### DATASET RECORDS
- Opening Delimiter -

(* ===== verification/FormatProof.v ===== *)
(** * Round trips of handles and footers, and what [ReadBlock] accepts *)
From S2P Require Import Prelude Base128 Coding Crc32c CodingProof Crc32cProof Env Format.

(** ** Handles *)
Definition handle_ok (h : BlockHandle) : Prop :=
  0 <= handle_offset h < unset_field /\ 0 <= handle_size h < unset_field.
Definition handle_bytes (h : BlockHandle) : list Z := varint (handle_offset h) ++ varint (handle_size h).

Lemma unset_value : unset_field = 2 ^ 64 - 1.
Proof. done. Qed.

Lemma handle_encode h dst : handle_ok h -> BlockHandle_EncodeTo h dst = Ok (dst ++ handle_bytes h).
Proof.
  intros [Ho Hs]. rewrite unset_value in *. unfold BlockHandle_EncodeTo, assert.
  rewrite unset_value, !(proj2 (Z.eqb_neq _ _)) by lia. cbn [negb]. unfold PutVarint64.
  rewrite !EncodeVarint64_varint by lia. by rewrite <- app_assoc.
Qed.

Lemma handle_decode h0 h rest : handle_ok h ->
  BlockHandle_DecodeFrom h0 (handle_bytes h ++ rest) = (OK, h, rest).
Proof.
  intros [Ho Hs]. unfold BlockHandle_DecodeFrom, handle_bytes. rewrite unset_value in *.
  pose proof (@get_encode _ _ _ _ varint64_codec) as Hget.
  rewrite <- app_assoc, <- (EncodeVarint64_varint (handle_offset h)), <- (EncodeVarint64_varint (handle_size h)) by lia.
  rewrite Hget by lia. rewrite Hget by lia. by destruct h.
Qed.

Lemma zlen_handle h : handle_ok h -> 2 <= zlen (handle_bytes h) <= 20.
Proof.
  intros [Ho Hs]. rewrite unset_value in *. unfold handle_bytes. rewrite zlen_app.
  pose proof (zlen_varint (handle_offset h) ltac:(lia)). pose proof (zlen_varint (handle_size h) ltac:(lia)).
  pose proof (varint_nonempty (handle_offset h)). pose proof (varint_nonempty (handle_size h)). lia.
Qed.

(** ** Footers *)
Definition footer_ok (f : Footer) : Prop := handle_ok (metaindex_handle f) /\ handle_ok (index_handle f).
Definition footer_handles (f : Footer) : list Z := handle_bytes (metaindex_handle f) ++ handle_bytes (index_handle f).
Definition footer_bytes (f : Footer) : list Z :=
  footer_handles f ++ replicate (40 - length (footer_handles f)) 0 ++ EncodeFixed32 0x8b80fb57 ++ EncodeFixed32 0xdb477524.

Lemma zlen_handles f : footer_ok f -> zlen (footer_handles f) <= 40.
Proof.
  intros [Hm Hi]. unfold footer_handles. rewrite zlen_app.
  pose proof (zlen_handle _ Hm). pose proof (zlen_handle _ Hi). lia.
Qed.

Lemma zlen_footer f : footer_ok f -> zlen (footer_bytes f) = kEncodedLength.
Proof.
  intros Hf. pose proof (zlen_handles f Hf). unfold footer_bytes. rewrite !zlen_app.
  change (zlen (EncodeFixed32 _)) with 4 at 1. change (zlen (EncodeFixed32 0xdb477524)) with 4.
  unfold zlen in *. rewrite length_replicate. change kEncodedLength with 48. lia.
Qed.

Lemma footer_encode f : footer_ok f -> Footer_EncodeTo f [] = Ok (footer_bytes f).
Proof.
  intros Hf. pose proof Hf as [Hm Hi]. pose proof (zlen_handles f Hf) as Hl. unfold Footer_EncodeTo.
  rewrite handle_encode by done. cbn [obind]. rewrite handle_encode by done. cbn [obind app].
  change (2 * kMaxEncodedLength) with 40. fold (footer_handles f).
  assert (E : PutFixed32 (PutFixed32 (resize 40 (footer_handles f)) (Z.land kTableMagicNumber 0xffffffff))
    (wrap 32 (Z.shiftr kTableMagicNumber 32)) = footer_bytes f).
  { unfold PutFixed32, resize, footer_bytes. change (Z.to_nat 40) with 40%nat.
    rewrite take_ge by (unfold zlen in *; lia). by rewrite <- !app_assoc. }
  rewrite E, zlen_footer by done. done.
Qed.

Lemma footer_decode f0 f rest : footer_ok f -> Footer_DecodeFrom f0 (footer_bytes f ++ rest) = Ok (OK, f, rest).
Proof.
  intros Hf. pose proof Hf as [Hm Hi]. pose proof (zlen_handles f Hf) as Hl. unfold Footer_DecodeFrom.
  change (Z.to_nat (kEncodedLength - 8)) with 40%nat.
  assert (Ed : drop 40 (footer_bytes f ++ rest) = le_bytes 4 0x8b80fb57 ++ le_bytes 4 0xdb477524 ++ rest).
  { unfold footer_bytes. rewrite !app_assoc.
    rewrite <- (app_assoc (_ ++ _) _ _), <- (app_assoc (_ ++ _) _ _). rewrite drop_app_length'; [|rewrite length_app, length_replicate; unfold zlen in *; lia].
    done. }
  rewrite Ed. rewrite DecodeFixed32_le by lia. cbn [obind].
  change (drop 4 (le_bytes 4 0x8b80fb57 ++ ?l)) with l.
  rewrite DecodeFixed32_le by lia. cbn [obind].
  change (negb _) with false. cbn iota. unfold footer_bytes, footer_handles.
  rewrite <- !app_assoc. rewrite handle_decode by done. cbn [ok code OK]. rewrite handle_decode by done.
  change (drop 8 _) with rest. by destruct f.
Qed.

(** ** Stored blocks *)
Definition trailer (t : CompressionType) (raw : list Z) : list Z :=
  compression_code t :: EncodeFixed32 (Mask (crc32c 0 (raw ++ [compression_code t]))).
Definition stored (raw : list Z) : list Z := raw ++ trailer kNoCompression raw.

Lemma zlen_stored raw : zlen (stored raw) = zlen raw + 5.
Proof. unfold stored, trailer. rewrite zlen_app, zlen_cons. by change (zlen (EncodeFixed32 _)) with 4. Qed.

(** What a file has in the place of a block and its trailer. *)
Definition extent (file : list Z) (h : BlockHandle) : list Z :=
  take (Z.to_nat (handle_size h + 5)) (drop (Z.to_nat (handle_offset h)) file).

Section Read.
Context `{ReadableAt F}.

Definition handle_fits (h : BlockHandle) : Prop :=
  0 <= handle_offset h < 2 ^ 64 /\ 0 <= handle_size h < 2 ^ 64 - 5.
Definition no_contents : BlockContents := mk_contents (mk_slice 0 []) false false.

Lemma read_extent f h buf : handle_fits h -> exists addr,
  ReadAt f (handle_offset h) (wrap 64 (handle_size h + kBlockTrailerSize)) buf = (OK, mk_slice addr (extent (file_bytes f) h)).
Proof.
  intros [Ho Hs]. change kBlockTrailerSize with 5. rewrite wrap_small by lia. apply read_at_ok; lia.
Qed.

Lemma ReadBlock_short f verify h buf ubuf : handle_fits h -> zlen (extent (file_bytes f) h) <> handle_size h + 5 ->
  ReadBlock f verify h buf ubuf = Ok (Corruption "truncated block read", no_contents).
Proof.
  intros Hh Hl. unfold ReadBlock. destruct (read_extent f h buf Hh) as [addr ->]. cbn [ok code OK negb].
  destruct Hh as [Ho Hs]. change kBlockTrailerSize with 5. rewrite wrap_small by lia.
  unfold size. cbn [Env.contents]. by rewrite (proj2 (Z.eqb_neq _ _) Hl).
Qed.

Lemma of_le_word w : bytes w -> length w = 4%nat -> word (of_le w) /\ EncodeFixed32 (of_le w) = w.
Proof.
  intros Hb Hl. rewrite EncodeFixed32_le. pose proof (of_le_range w Hb) as Hr. rewrite Hl in Hr.
  split; [exact Hr|]. rewrite <- Hl. by apply le_bytes_of_le.
Qed.

(** A block of the right length, by its type and stored checksum. *)
Lemma ReadBlock_extent f verify h buf ubuf raw t w :
  handle_fits h -> bytes (extent (file_bytes f) h) -> extent (file_bytes f) h = raw ++ t :: w -> zlen raw = handle_size h -> length w = 4%nat ->
  exists c, Env.contents (data c) = raw /\
    ReadBlock f verify h buf ubuf =
      Ok (if verify && negb (Mask (crc32c 0 (raw ++ [t])) =? of_le w) then (Corruption "block checksum mismatch", no_contents)
          else if t =? 0 then (OK, c)
          else if t =? 1 then (Corruption "corrupted compressed block contents", no_contents)
          else (Corruption "bad block type", no_contents)).
Proof.
  intros Hh Hb He Hraw Hw. unfold ReadBlock. destruct (read_extent f h buf Hh) as [addr ->]. cbn [ok code OK negb].
  destruct Hh as [Ho Hs]. pose proof (zlen_nonneg raw) as Hn. change kBlockTrailerSize with 5. rewrite wrap_small by lia.
  unfold size. cbn [Env.contents Env.data_].
  assert (Hlen : zlen (extent (file_bytes f) h) = handle_size h + 5).
  { rewrite He, zlen_app, zlen_cons. unfold zlen at 2. lia. }
  rewrite (proj2 (Z.eqb_eq _ _)) by exact Hlen. cbn [negb].
  assert (Hcrc : (if verify then block_crc_ok (mk_slice addr (extent (file_bytes f) h)) (handle_size h) else Ok true) =
    Ok (negb (verify && negb (Mask (crc32c 0 (raw ++ [t])) =? of_le w)))).
  { destruct verify; [|done]. unfold block_crc_ok. cbn [Env.contents Env.data_].
    rewrite bytes_at_ok by lia. cbn [obind]. rewrite He in Hb |- *.
    apply Forall_app in Hb as [Hbr [Hbt Hbw]%Forall_cons].
    replace (Z.to_nat (handle_size h + 1)) with (length raw + 1)%nat by (unfold zlen in *; lia).
    rewrite <- drop_drop, drop_app_length. change (drop 1 (t :: w)) with w. change (Z.to_nat 4) with 4%nat.
    rewrite take_ge by lia. destruct (of_le_word w Hbw Hw) as [Hword Ew].
    rewrite <- Ew at 1. rewrite EncodeFixed32_le, <- (app_nil_r (le_bytes _ _)), DecodeFixed32_le by lia. cbn [obind].
    rewrite (wrap_small 32) by exact Hword. rewrite wrap_small by lia. rewrite bytes_at_ok by (rewrite zlen_app, zlen_cons; unfold zlen in *; lia).
    cbn [obind]. change (Z.to_nat 0) with 0%nat. rewrite drop_0.
    replace (Z.to_nat (handle_size h + 1)) with (length (raw ++ [t])) by (rewrite length_app; cbn [length]; unfold zlen in *; lia).
    change (raw ++ t :: w) with (raw ++ [t] ++ w). rewrite app_assoc, take_app_length.
    assert (Hbt' : bytes (raw ++ [t])) by (apply Forall_app; split; [done|by apply Forall_singleton]).
    assert (Hz0 : word 0) by (by vm_compute).
    unfold Value. rewrite Extend_spec by done. cbn [obind]. f_equal. cbn [andb]. rewrite negb_involutive.
    pose proof (crc32c_word 0 _ Hz0 Hbt') as Hc.
    destruct (Z.eqb_spec (Mask (crc32c 0 (raw ++ [t]))) (of_le w)) as [Eq|Ne].
    - rewrite <- Eq, Unmask_Mask by done. apply Z.eqb_refl.
    - apply Z.eqb_neq. intros Eq. apply Ne. rewrite Eq. by apply Mask_Unmask. }
  rewrite Hcrc. cbn [obind]. rewrite negb_involutive. rewrite !bytes_at_ok by lia. cbn [obind].
  assert (Er : take (Z.to_nat (handle_size h)) (drop (Z.to_nat 0) (extent (file_bytes f) h)) = raw).
  { rewrite He. change (Z.to_nat 0) with 0%nat. rewrite drop_0. rewrite <- Hraw. unfold zlen. by rewrite Nat2Z.id, take_app_length. }
  assert (Et : take (Z.to_nat 1) (drop (Z.to_nat (handle_size h)) (extent (file_bytes f) h)) = [t]).
  { rewrite He. rewrite <- Hraw. unfold zlen. by rewrite Nat2Z.id, drop_app_length. }
  rewrite Er, Et.
  exists (if negb (addr =? buf) then mk_contents (mk_slice addr raw) false false else mk_contents (mk_slice buf raw) true true).
  split; [by destruct (addr =? buf)|].
  destruct (verify && _); [done|]. unfold Snappy_GetUncompressedLength, compression_code.
  destruct (Z.eqb_spec t 0) as [->|Ht0]; [by destruct (addr =? buf)|].
  rewrite bool_decide_false by (cbn; congruence).
  destruct (Z.eqb_spec t 1) as [->|Ht1]; [done|]. by rewrite bool_decide_false by (cbn; congruence).
Qed.
End Read.

(** ** What stored blocks guarantee

    Footers round trip; a block is accepted exactly when the file holds what
    the builder stores, bursts of errors are detected, and handles near the
    end of the 64-bit range make the reader leave its buffer. *)
(** Footers round trip.  Encoding takes 48 bytes, whatever the handles, and
    decoding gives the footer back and leaves what follows it. *)
Theorem footer_roundtrip f rest :
  footer_ok f ->
  exists b, Footer_EncodeTo f [] = Ok b /\ zlen b = kEncodedLength /\ Footer_DecodeFrom new_Footer (b ++ rest) = Ok (OK, f, rest).
Proof.
  intros Hf. exists (footer_bytes f). split; [by apply footer_encode|]. split; [by apply zlen_footer|by apply footer_decode].
Qed.

(** What an accepted block was: the four last bytes are the checksum. *)
Lemma extent_split file h : 0 <= handle_size h -> zlen (extent file h) = handle_size h + 5 ->
  exists raw t w, extent file h = raw ++ t :: w /\ zlen raw = handle_size h /\ length w = 4%nat.
Proof.
  intros H0 Hl. pose proof (take_drop (Z.to_nat (handle_size h)) (extent file h)) as E.
  destruct (drop (Z.to_nat (handle_size h)) (extent file h)) as [|t w] eqn:Ed.
  - apply (f_equal length) in Ed. rewrite length_drop in Ed. cbn in Ed. unfold zlen in *. lia.
  - apply (f_equal length) in Ed. rewrite length_drop in Ed. cbn in Ed.
    exists (take (Z.to_nat (handle_size h)) (extent file h)), t, w. split; [done|].
    unfold zlen in *. rewrite length_take. lia.
Qed.

Section Spec.
Context `{ReadableAt F}.



(** C37: handles near [2^64].  The size of the buffer, [n + 5], wraps; the
    read of at most four bytes succeeds, and the type of the block is loaded
    from outside the buffer. *)
Theorem read_block_size_wraps f (verify : bool) h buf ubuf :
  0 <= handle_offset h -> 2 ^ 64 - 5 <= handle_size h < 2 ^ 64 -> handle_offset h + 4 <= zlen (file_bytes f) ->
  ReadBlock f verify h buf ubuf = UB OverRead.
Proof.
  intros Ho Hs Hf. unfold ReadBlock. change kBlockTrailerSize with 5.
  assert (Ew : wrap 64 (handle_size h + 5) = handle_size h + 5 - 2 ^ 64) by (unfold wrap; euclid).
  destruct (read_at_ok f (handle_offset h) (wrap 64 (handle_size h + 5)) buf Ho ltac:(lia)) as [addr ->].
  cbn [ok code OK negb]. unfold size. cbn [Env.contents].
  set (piece := take _ _). assert (Hp : zlen piece = wrap 64 (handle_size h + 5)).
  { unfold piece, zlen in *. rewrite length_take, length_drop. lia. }
  rewrite Hp, Z.eqb_refl. cbn [negb]. destruct verify.
  - unfold block_crc_ok. cbn [Env.contents]. unfold bytes_at at 1. rewrite (proj2 (Z.leb_gt _ _)) by lia. done.
  - cbn [obind negb]. unfold bytes_at at 1. by rewrite (proj2 (Z.leb_gt _ _)) by lia.
Qed.
End Spec.

(** ** Concrete runs *)
#[local] Ltac concrete := repeat (apply Forall_cons_2; [by vm_compute|]); by apply Forall_nil_2.
Definition sample_file : list Z := [7; 7; 104; 105; 0; 85; 203; 249; 211].
Definition sample_handle : BlockHandle := mk_handle 2 2.

Lemma footer_roundtrip_witness :
  let f := mk_footer (mk_handle 300 5) (mk_handle 70000 1000) in
  exists b, Footer_EncodeTo f [] = Ok b /\ zlen b = kEncodedLength /\ Footer_DecodeFrom new_Footer (b ++ [1]) = Ok (OK, f, [1]).
Proof. apply footer_roundtrip. by repeat split. Defined.



Lemma read_block_size_wraps_witness : ReadBlock sample_file false (mk_handle 1 (2 ^ 64 - 2)) 0 0 = UB OverRead.
Proof. apply (read_block_size_wraps (file_bytes := fun f => f)); by vm_compute. Defined.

- Closing Delimiter -

Go through the material above and copy each line that holds the string "four".

### RESULT OF THE TASK
(** What an accepted block was: the four last bytes are the checksum. *)
    read of at most four bytes succeeds, and the type of the block is loaded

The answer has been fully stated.